*Task description*:
Each line of the data below containing "verify" needs to be listed.

*Entries shown*:
(** Opening a log found after a reboot returns its records and leaves the
    file with exactly them; it fails only when the operating system does, and
    a crash meanwhile loses nothing. *)
Lemma wp_wal_open p b first rs w :
  w_files w !! p = Some (file_at_rest b) → reads_as b first rs →
  wp (wal_open p)
    (λ r w', ∃ f', files_to (<[p := f']> (w_files w)) w w' ∧ f_entry_synced f' = true ∧
       match r with
       | Ok o => opened_wal o = reopened p first rs ∧
                 opened_records o = log_records rs first ∧ log_file f' first rs ∧
                 (opened_discarded o = None ↔
                    length b = WAL_HEADER_SIZE + length (log_bytes rs first))
       | Err _ => ¬ io_ok w ∧ file_wf f' ∧ ∀ b', crash_content f' b' → reads_as b' first rs
       end)
    (λ w', ¬ io_ok w ∧ ∃ f', files_to (<[p := f']> (w_files w)) w w' ∧ f_entry_synced f' = true ∧
       file_wf f' ∧ ∀ b', crash_content f' b' → reads_as b' first rs) w.
Proof.
  intros Hf Hb. destruct (reads_as_loop b first rs Hb) as (tail & reason & Eb & Hdec & Hloop & Hre).
  set (n := WAL_HEADER_SIZE + length (log_bytes rs first)).
  assert (length b - length tail = n) as Hoff.
  { rewrite Eb, !length_app, length_encode_header. unfold n. lia. }
  assert (length b = n + length tail) as Hlen
    by (rewrite Eb, !length_app, length_encode_header; unfold n; lia).
  pose proof (λ b', crash_truncate b first rs b' Hb) as Htr. fold n in Htr.
  assert (∀ b', crash_content (file_at_rest b) b' → reads_as b' first rs) as Hrest
    by (by intros b' ->%crash_content_clean).
  assert (∀ w', files_to (w_files w) w w' → files_to (<[p:=file_at_rest b]> (w_files w)) w w')
    as Hid by (intros w'; by rewrite insert_id).
  assert (file_wf (file_at_rest b)) as Hwf by done.
  unfold wal_open. wp_step. apply wp_open_file; rewrite ?Hf.
  2:{ intros Hn w' Hw'%Hid. split; [by eauto 7|]. intros code. by eauto 7. }
  intros w1 [E1 I1]. wp_step. eapply wp_read_to_end; [by rewrite E1| |]; rewrite E1.
  2:{ intros Hn w' [E I]. assert (files_to (w_files w) w w') as Hw'%Hid by (split; auto).
      assert (¬ io_ok w) by auto. split; [by eauto 7|]. intros code. by eauto 7. }
  intros w2 [E2 I2]. wp_step. wp_step. simpl f_cur. rewrite Hdec, Hloop, Hoff.
  assert (files_to (w_files w) w w2) as Hw2 by (split; auto).
  destruct reason as [reason|]; simpl fmap; cbv iota beta; wp_step.
  - assert (tail ≠ []) as Hne by naive_solver.
    assert (length tail ≠ 0) by (by intros ?%nil_length_inv).
    wp_step. eapply wp_set_len; [by rewrite E2| |]; rewrite E2, ?Nat2Z.id.
    2:{ intros Hn w' [E I]. assert (files_to (w_files w) w w') as Hw'%Hid by (split; auto).
        assert (¬ io_ok w) by auto. split; [by eauto 7|]. intros code. by eauto 7. }
    intros w3 [E3 I3]. eapply wp_sync_all; [by rewrite E3, lookup_insert_eq| |]; rewrite E3.
    2:{ intros Hn w' [E I]. assert (¬ io_ok w) by tauto.
        assert (file_wf (file_apply (SetLen n) (file_at_rest b))) by (apply file_apply_wf; done).
        split; [split; [done|]|intros code]; eexists; by split; [split; [exact E|auto]|]. }
    intros w4 [E4 I4]. wp_step. rewrite insert_insert_eq in E4.
    eexists. split; [split; [exact E4|auto]|]. split; [done|]. simpl. split; [done|].
    split; [done|]. split; [|split; [done|lia]].
    split; simpl; [|done]. rewrite Eb at 1. apply set_len_log.
  - assert (tail = []) as -> by naive_solver. wp_step. wp_step.
    exists (file_at_rest b). split; [by apply Hid|]. split; [done|]. simpl.
    split; [done|]. split; [done|]. split; [|simpl in *; split; [lia|done]].
    split; simpl; [|done]. rewrite Eb at 1. by rewrite app_nil_r.
Qed.

End Reading.

(** ** Properties *)

Section Properties.
Context `{Cpu}.
Implicit Types rs ps : list WalRecord.

Lemma wal_open_run p b first rs w :
  w_files w !! p = Some (file_at_rest b) → reads_as b first rs → io_ok w →
  ∃ o w' f', wal_open p w = (Done (Ok o), w') ∧ w_files w' !! p = Some f' ∧
    wal_rep (opened_wal o) f' first rs [] ∧ wal_file (opened_wal o) = p ∧
    opened_records o = log_records rs first ∧
    (opened_discarded o = None ↔ length b = WAL_HEADER_SIZE + length (log_bytes rs first)).
Proof.
  intros Hf Hb Hio. pose proof (wp_wal_open p b first rs w Hf Hb) as Ho. unfold wp in Ho.
  destruct (wal_open p w) as [[[o|e]| |] w'].
  - destruct Ho as (f' & [E _] & _ & Hw & Hr & Hfile & Hd). exists o, w', f'.
    split; [done|]. split; [by rewrite E, lookup_insert_eq|]. rewrite Hw.
    destruct Hb as (Hfr & Hrs & _). split; [by apply reopened_rep|]. done.
  - by destruct Ho as (f' & _ & _ & [] & _).
  - done.
  - by destruct Ho as [[] _].
Qed.

(** What a reboot makes of one file. *)
Lemma reboot_file w w' p f :
  reboot w w' → w_files w !! p = Some f → f_entry_synced f = true →
  ∃ b, crash_content f b ∧ w_files w' !! p = Some (file_at_rest b).
Proof.
  intros Hr Hf He. specialize (Hr p). rewrite Hf in Hr.
  destruct (w_files w' !! p) as [f'|]; [|congruence]. destruct Hr as (b & Hb & ->). eauto.
Qed.

(** [w1] is found after a reboot from [w], and the log at [wl] shows what
    damage was done to it. *)
Definition genuine_log (wl : path) (w w1 : World) : Prop :=
  ∀ f b, w_files w !! wl = Some f → w_files w1 !! wl = Some (file_at_rest b) → no_forgery f b.

Lemma genuine_settle wl w : genuine_log wl w (settle w).
Proof.
  intros f b Hf. simpl. rewrite lookup_fmap, Hf. intros [= <-]. apply no_forgery_cur.
Qed.

(** C27. Flushed records are durable: once [flush] returns [Ok], every record
    appended so far is found, in order and with nothing discarded, by an open
    after any crash, and numbering continues after them. *)
Theorem flushed_records_survive (wal wal' : Wal) (f : file) (first : Z) rs ps (w w1 w2 : World) :
  wal_rep wal f first rs ps → w_files w !! wal_file wal = Some f → f_entry_synced f = true →
  log_fits first (rs ++ ps) →
  wal_flush wal w = (Done (Ok tt, wal'), w1) → reboot w1 w2 → io_ok w2 →
  ∃ o w3, wal_open (wal_file wal) w2 = (Done (Ok o), w3) ∧
    record <$> opened_records o = rs ++ ps ∧ opened_discarded o = None ∧
    next_seq (opened_wal o) = next_seq wal'.
Proof.
  intros Hrep Hf He Hfit Efl Hre Hio.
  destruct (wp_Done _ _ _ _ _ _ (wp_wal_flush _ _ _ _ _ _ Hrep Hf Hfit) Efl)
    as (_ & f' & [E1 _] & He' & Hrep'). simpl in *.
  destruct (reboot_file w1 w2 (wal_file wal) f') as (b & Hb & Hw2);
    [done|by rewrite E1, lookup_insert_eq|congruence|].
  destruct Hrep' as [Hfr Hwf' Hfile Hd Hp Hn Hc]. rewrite app_nil_r in Hwf', Hn.
  pose proof (length_log_file _ _ _ Hfile) as Hlen. destruct Hfile as (Hcur & Hs & Hpend).
  apply crash_content_clean in Hb as ->; [|done]. rewrite Hs in Hw2.
  destruct (wal_open_run _ _ first (rs ++ ps) w2 Hw2) as (o & w3 & f3 & Eo & _ & Hrep3 & _ & Hr & Hd3).
  - rewrite Hcur. by apply reads_as_clean.
  - done.
  - exists o, w3. split; [done|]. split; [by rewrite Hr, log_records_record|].
    split; [by apply Hd3|]. rewrite (rep_next _ _ _ _ _ Hrep3), Hn, app_nil_r. done.
Qed.

(** C28. A flush that fails or is cut short by a crash keeps what was durable
    and nothing but whole records in order: in whatever order the blocks of the
    batch reached the disk, the next open, if no system call fails in it, finds
    the old records followed by some prefix of the new ones, discards the rest,
    and returns a handle that can be appended to.  It is assumed that the crash
    does not leave bytes that were never written together and yet match a
    checksum ([genuine_log]). *)
Theorem torn_flush_keeps_prefix (wal : Wal) (f : file) (first : Z) rs ps (w w1 w2 : World)
    (r : exec (Result unit * Wal)) :
  wal_rep wal f first rs ps → w_files w !! wal_file wal = Some f → f_entry_synced f = true →
  log_fits first (rs ++ ps) →
  wal_flush wal w = (r, w1) → (∀ wal', r ≠ Done (Ok tt, wal')) →
  reboot w1 w2 → genuine_log (wal_file wal) w1 w2 → io_ok w2 →
  r ≠ Panicked ∧
  ∃ k o w3 f3, wal_open (wal_file wal) w2 = (Done (Ok o), w3) ∧
    record <$> opened_records o = rs ++ take k ps ∧
    w_files w3 !! wal_file wal = Some f3 ∧
    wal_rep (opened_wal o) f3 first (rs ++ take k ps) [].
Proof.
  intros Hrep Hf He Hfit Efl Hnok Hre Hgen Hio.
  pose proof (wp_wal_flush _ _ _ _ _ _ Hrep Hf Hfit) as Hwp. unfold wp in Hwp. rewrite Efl in Hwp.
  assert (r ≠ Panicked ∧ ∃ f', files_to (<[wal_file wal := f']> (w_files w)) w w1 ∧
    f_entry_synced f' = f_entry_synced f ∧ torn_flush f' first rs ps) as [Hnp (f' & [E1 _] & He' & _ & Ht)].
  { destruct r as [[[[]|e] wal']| |].
    - by destruct (Hnok wal').
    - destruct Hwp as (_ & f' & Hw1 & He' & _ & _ & Ht). eauto.
    - done.
    - destruct Hwp as (_ & f' & Hw1 & He' & Ht). eauto. }
  split; [done|].
  destruct (reboot_file w1 w2 (wal_file wal) f') as (b & Hb & Hw2);
    [done|by rewrite E1, lookup_insert_eq|congruence|].
  destruct (Ht b Hb) as [k Hk]; [apply Hgen; [by rewrite E1, lookup_insert_eq|done]|].
  destruct (wal_open_run _ _ _ _ w2 Hw2 Hk Hio) as (o & w3 & f3 & Eo & Hf3 & Hrep3 & _ & Hr & _).
  exists k, o, w3, f3. split; [done|]. split; [by rewrite Hr, log_records_record|]. done.
Qed.


(** C31. Opening never trusts and never panics: for any bytes whatsoever, a
    bad header is reported without touching the file; behind a good header the
    reader returns exactly the longest run of well-formed records numbered
    from the header on, truncates the file to it, and hands out a log that can
    be appended to. *)
Theorem wal_open_any_bytes (p : path) (b : bytes) (w : World) :
  w_files w !! p = Some (file_at_rest b) → io_ok w →
  match decode_header b with
  | Err e => ∃ w', wal_open p w = (Done (Err e), w') ∧ w_files w' = w_files w
  | Ok first =>
      ∃ rs tail o w' f',
        b = encode_header first ++ log_bytes rs first ++ tail ∧
        Forall record_wf rs ∧ log_stops tail (seq_at first (length rs)) ∧
        wal_open p w = (Done (Ok o), w') ∧ opened_records o = log_records rs first ∧
        (opened_discarded o = None ↔ tail = []) ∧
        w_files w' !! p = Some f' ∧ f_cur f' = encode_header first ++ log_bytes rs first ∧
        wal_rep (opened_wal o) f' first rs []
  end.
Proof.
  intros Hf Hio. destruct (decode_header b) as [first|e] eqn:Hdec.
  - destruct (reads_as_total b first Hdec) as [rs Hrd].
    destruct (wal_open_run p b first rs w Hf Hrd Hio)
      as (o & w' & f' & Eo & Hf' & Hrep & _ & Hrec & Hd).
    destruct Hrd as (_ & Hrs & tail & Eb & Hst). exists rs, tail, o, w', f'.
    split_and!; try done; [|by apply (rep_file _ _ _ _ _ Hrep)].
    rewrite Hd, Eb, !length_app, length_encode_header. split; [|intros ->; simpl; lia].
    intros. apply nil_length_inv. lia.
  - assert (wp (wal_open p) (λ r w', r = Err e ∧ files_to (w_files w) w w') (λ _, False) w) as Hwp.
    { unfold wal_open. wp_step. apply wp_open_file; rewrite ?Hf; [|done]. intros w1 [E1 I1].
      wp_step. eapply wp_read_to_end; [by rewrite E1| |]; rewrite E1; [|naive_solver].
      intros w2 [E2 I2]. wp_step. wp_step. simpl f_cur. rewrite Hdec.
      split; [done|]. by split; auto. }
    unfold wp in Hwp. destruct (wal_open p w) as [[r| |] w']; [|done..].
    destruct Hwp as [-> [E _]]. eauto.
Qed.
(* ===== verification/Recovery.v ===== *)
(** * Crash recovery (src/crates/oxendb/src/storage/recovery.rs)

    Replaying the committed page images of a log into the data file. *)

From S2P Require Import Prelude Errors BTree Checksum Page FileHeader FileSys Disk WalRecord.

(** [struct RecoveryStats].  [incomplete_txns] is a [usize] subtraction. *)
Record RecoveryStats : Type := {
  committed_txns : nat;
  incomplete_txns : Z;
  pages_restored : nat;
}.

Section Operations.
Local Open Scope string_scope.
Context `{Cpu}.

(** [validate_image]. *)
Definition validate_image (id : PageId) (page : Page) (sq : Z) : Result unit :=
  let result :=
    if (id =? HEADER)%Z then decode page ≫= λ _, Ok tt
    else verify id page ≫= λ _, Ok tt in
  map_err (λ err, corruption ("WAL record " +:+ pretty sq +:+ " holds an invalid image of " +:+
             page_id_to_string id +:+ ": " +:+ error_to_string err)) result.

(** The two sets of transactions. *)
Definition committed_set (records : list DecodedRecord) : gset TxnId :=
  list_to_set (omap (λ r, match record r with
                          | Commit txn => Some txn
                          | PageImage _ _ _ => None
                          end) records).

Definition all_txns_set (records : list DecodedRecord) : gset TxnId :=
  list_to_set ((λ r, record_txn (record r)) <$> records).

(** The loop that collects the latest committed image of every page. *)
Fixpoint collect_latest (committed : gset TxnId) (records : list DecodedRecord)
    (latest : list (PageId * Page)) : Result (list (PageId * Page)) :=
  match records with
  | [] => Ok latest
  | decoded :: records =>
      match record decoded with
      | PageImage txn id page =>
          if decide (txn ∈ committed) then
            validate_image id page (seq decoded) ≫= λ _,
            collect_latest committed records (bt_insert id page latest)
          else collect_latest committed records latest
      | Commit _ => collect_latest committed records latest
      end
  end.

(** The loop that writes them. *)
Definition write_images (file : path) (latest : list (PageId * Page)) : M World (Result unit) :=
  for_each (λ '(id, page), write_all_at file (as_bytes page) (file_offset id)) latest.

(** [replay]. *)
Definition replay (data_path : path) (records : list DecodedRecord) :
    M World (Result RecoveryStats) :=
  let committed := committed_set records in
  let all_txns := all_txns_set records in
  let? latest := lift (collect_latest committed records []) in
  let? _ :=
    if negb (bool_decide (latest = [])) then
      let? file := open_file data_path in
      let? _ := write_images file latest in
      sync_all file
    else ret (Ok tt) in
  ret (Ok {| committed_txns := size committed;
             incomplete_txns := wrap_u64 (Z.of_nat (size all_txns) - Z.of_nat (size committed));
             pages_restored := length latest |}).

End Operations.

(** ** What a log says about the pages *)

Lemma size_list_to_set_le (l : list Z) : size (list_to_set l : gset Z) ≤ length l.
Proof.
  induction l as [|x l IH]; simpl; [done|].
  rewrite size_union_alt, size_singleton.
  assert (size (list_to_set l ∖ {[x]} : gset Z) ≤ size (list_to_set l : gset Z))
    by (apply subseteq_size; set_solver). lia.
Qed.

Section Latest.
Implicit Types rs : list WalRecord.

(** The transactions with a commit record. *)
Definition commits rs : gset TxnId :=
  list_to_set (omap (λ r, match r with Commit txn => Some txn | PageImage _ _ _ => None end) rs).

(** The last image of a page among those of the transactions in [C]. *)
Fixpoint latest_in (C : gset TxnId) rs (id : PageId) : option Page :=
  match rs with
  | [] => None
  | r :: rs =>
      match latest_in C rs id, r with
      | Some p, _ => Some p
      | None, PageImage txn id' p => if decide (txn ∈ C ∧ id' = id) then Some p else None
      | None, Commit _ => None
      end
  end.

Definition latest_image rs (id : PageId) : option Page := latest_in (commits rs) rs id.

Lemma elem_of_commits rs txn : txn ∈ commits rs ↔ Commit txn ∈ rs.
Proof.
  unfold commits. rewrite elem_of_list_to_set, list_elem_of_omap. split.
  - intros ([] & Hin & [= ->]). done.
  - intros Hin. by exists (Commit txn).
Qed.

Lemma committed_set_commits records : committed_set records = commits (record <$> records).
Proof.
  unfold committed_set, commits. f_equal.
  induction records as [|d records IH]; [done|]. csimpl. rewrite IH. by destruct (record d).
Qed.

Lemma latest_in_app C rs rs' id :
  latest_in C (rs ++ rs') id =
  match latest_in C rs' id with Some p => Some p | None => latest_in C rs id end.
Proof.
  induction rs as [|r rs IH]; simpl; [by destruct (latest_in C rs' id)|].
  rewrite IH. by destruct (latest_in C rs' id).
Qed.

(** Only the transactions of the images matter. *)
Lemma latest_in_ext C C' rs id :
  (∀ txn id' p, PageImage txn id' p ∈ rs → txn ∈ C ↔ txn ∈ C') →
  latest_in C rs id = latest_in C' rs id.
Proof.
  induction rs as [|r rs IH]; simpl; [done|]. intros HC.
  rewrite IH by (intros; eapply HC; by constructor).
  destruct (latest_in C' rs id); [done|]. destruct r as [txn id' p|]; [|done].
  assert (txn ∈ C ↔ txn ∈ C') as HCC by (eapply HC; by constructor).
  destruct (decide (txn ∈ C ∧ id' = id)), (decide (txn ∈ C' ∧ id' = id)); tauto.
Qed.

Lemma latest_in_elem C rs id p :
  latest_in C rs id = Some p → ∃ txn, txn ∈ C ∧ PageImage txn id p ∈ rs.
Proof.
  induction rs as [|r rs IH]; simpl; [done|].
  destruct (latest_in C rs id) as [p'|].
  - intros [= ->]. destruct IH as (txn & ? & ?); [done|]. exists txn. split; [done|]. by constructor.
  - destruct r as [txn id' p'|]; [|done]. case_decide as Hd; [|done]. intros [= ->].
    destruct Hd as [? ->]. exists txn. split; [done|]. constructor.
Qed.

End Latest.

Section Collect.
Context `{Cpu}.
Implicit Types rs : list WalRecord.

(** An image recovery accepts: a header or a page that verifies. *)
Definition valid_image (id : PageId) (p : Page) : Prop :=
  if (id =? HEADER)%Z then is_ok (decode p) = true else is_ok (verify id p) = true.

Definition valid_images (C : gset TxnId) rs : Prop :=
  ∀ txn id p, PageImage txn id p ∈ rs → txn ∈ C → valid_image id p.

Lemma validate_image_ok id p sq : validate_image id p sq = Ok tt ↔ valid_image id p.
Proof.
  unfold validate_image, valid_image.
  destruct (id =? HEADER)%Z; [destruct (decode p)|destruct (verify id p)]; simpl; split; done.
Qed.

Lemma validate_image_err id p sq e :
  validate_image id p sq = Err e → ¬ valid_image id p ∧ is_corruption e = true.
Proof.
  intros E. split.
  - intros Hv. apply (validate_image_ok _ _ sq) in Hv. congruence.
  - revert E. unfold validate_image.
    destruct (id =? HEADER)%Z; [destruct (decode p)|destruct (verify id p)]; simpl;
      intros [= <-]; done.
Qed.

Lemma collect_latest_ok C records acc latest :
  collect_latest C records acc = Ok latest → bt_sorted acc →
  bt_sorted latest ∧ valid_images C (record <$> records) ∧
  ∀ id, bt_get id latest =
        match latest_in C (record <$> records) id with Some p => Some p | None => bt_get id acc end.
Proof.
  revert acc. induction records as [|d records IH]; intros acc; simpl.
  { intros [= ->] Hs. split; [done|]. split; [|done]. by intros ??? ?%not_elem_of_nil. }
  destruct (record d) as [txn id' p|txn] eqn:Ed.
  - case_decide as Hc.
    + destruct (validate_image id' p (seq d)) as [[]|e] eqn:Ev; [|done]. simpl. intros E Hs.
      apply validate_image_ok in Ev.
      destruct (IH _ E ltac:(auto with oxen)) as (Hs' & Hv & Hget). split; [done|]. split.
      { intros txn' id'' p' [[= -> -> ->]|Hin]%elem_of_cons ?; [done|]. by eapply Hv. }
      intros id. rewrite Hget. destruct (latest_in C _ id); [done|].
      rewrite bt_get_insert. destruct (Z.eqb_spec id id') as [->|].
      * by rewrite decide_True.
      * rewrite decide_False; [done|]. naive_solver.
    + intros E Hs. destruct (IH _ E Hs) as (Hs' & Hv & Hget). split; [done|]. split.
      { intros txn' id'' p' [[= -> -> ->]|Hin]%elem_of_cons ?; [done|]. by eapply Hv. }
      intros id. rewrite Hget. destruct (latest_in C _ id); [done|].
      rewrite decide_False; [done|]. naive_solver.
  - intros E Hs. destruct (IH _ E Hs) as (Hs' & Hv & Hget). split; [done|]. split.
    { intros txn' id'' p' [[=]|Hin]%elem_of_cons ?. by eapply Hv. }
    intros id. rewrite Hget. by destruct (latest_in C _ id).
Qed.

Lemma collect_latest_err C records acc e :
  collect_latest C records acc = Err e →
  ¬ valid_images C (record <$> records) ∧ is_corruption e = true.
Proof.
  revert acc. induction records as [|d records IH]; intros acc; simpl; [done|].
  assert (¬ valid_images C (record <$> records) →
    ¬ valid_images C (record d :: (record <$> records))) as Hcons.
  { intros Hn Hv. apply Hn. intros txn id p Hin. apply (Hv txn id p). by constructor. }
  destruct (record d) as [txn id' p|txn] eqn:Ed.
  - case_decide as Hc; [|naive_solver].
    destruct (validate_image id' p (seq d)) as [[]|e'] eqn:Ev; simpl; [naive_solver|].
    intros [= <-]. apply validate_image_err in Ev as [Hn He]. split; [|done].
    intros Hv. apply Hn, (Hv txn); [constructor|done].
  - naive_solver.
Qed.

End Collect.

(** ** The file after replay *)

Section Images.
Implicit Types m : list (PageId * Page).
Implicit Types b : bytes.

(** A byte of a file; zero past its end, like a hole. *)
Definition byte_or_zero b (i : nat) : byte := default Byte.x00 (b !! i).

Lemma byte_or_zero_ge b i : length b ≤ i → byte_or_zero b i = Byte.x00.
Proof. intros. unfold byte_or_zero. by rewrite lookup_ge_None_2. Qed.

Lemma bytes_eq b b' : length b = length b' → (∀ i, byte_or_zero b i = byte_or_zero b' i) → b = b'.
Proof.
  intros Hlen Hz. apply list_eq_same_length with (length b); [done|done|].
  intros i x y Hi Hx Hy. specialize (Hz i). unfold byte_or_zero in Hz.
  by rewrite Hx, Hy in Hz.
Qed.

Lemma byte_or_zero_write off src b i :
  byte_or_zero (write_bytes off src b) i =
  if decide (off ≤ i < off + length src) then byte_or_zero src (i - off) else byte_or_zero b i.
Proof.
  unfold write_bytes. destruct src as [|x src].
  { rewrite decide_False by (simpl; lia). done. }
  set (s := x :: src). set (b1 := b ++ zeros (off + length s - length b)).
  assert (off + length s ≤ length b1) as Hlen by (unfold b1; len).
  unfold byte_or_zero. case_decide as Hi.
  - by rewrite lookup_splice_eq by lia.
  - rewrite lookup_splice_ne by lia. unfold b1.
    destruct (decide (i < length b)); [by rewrite lookup_app_l|].
    rewrite lookup_app_r by lia. rewrite (lookup_ge_None_2 b) by lia.
    destruct (zeros _ !! _) as [z|] eqn:E; [|done]. by apply lookup_replicate in E as [-> _].
Qed.

(** The byte range of a page. *)
Definition page_start (id : PageId) : nat := Z.to_nat id * PAGE_SIZE.
Definition in_page (id : PageId) (i : nat) : Prop := page_start id ≤ i < page_start id + PAGE_SIZE.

*Answer to this task*:
    else verify id page ≫= λ _, Ok tt in
  if (id =? HEADER)%Z then is_ok (decode p) = true else is_ok (verify id p) = true.
  destruct (id =? HEADER)%Z; [destruct (decode p)|destruct (verify id p)]; simpl; split; done.
    destruct (id =? HEADER)%Z; [destruct (decode p)|destruct (verify id p)]; simpl;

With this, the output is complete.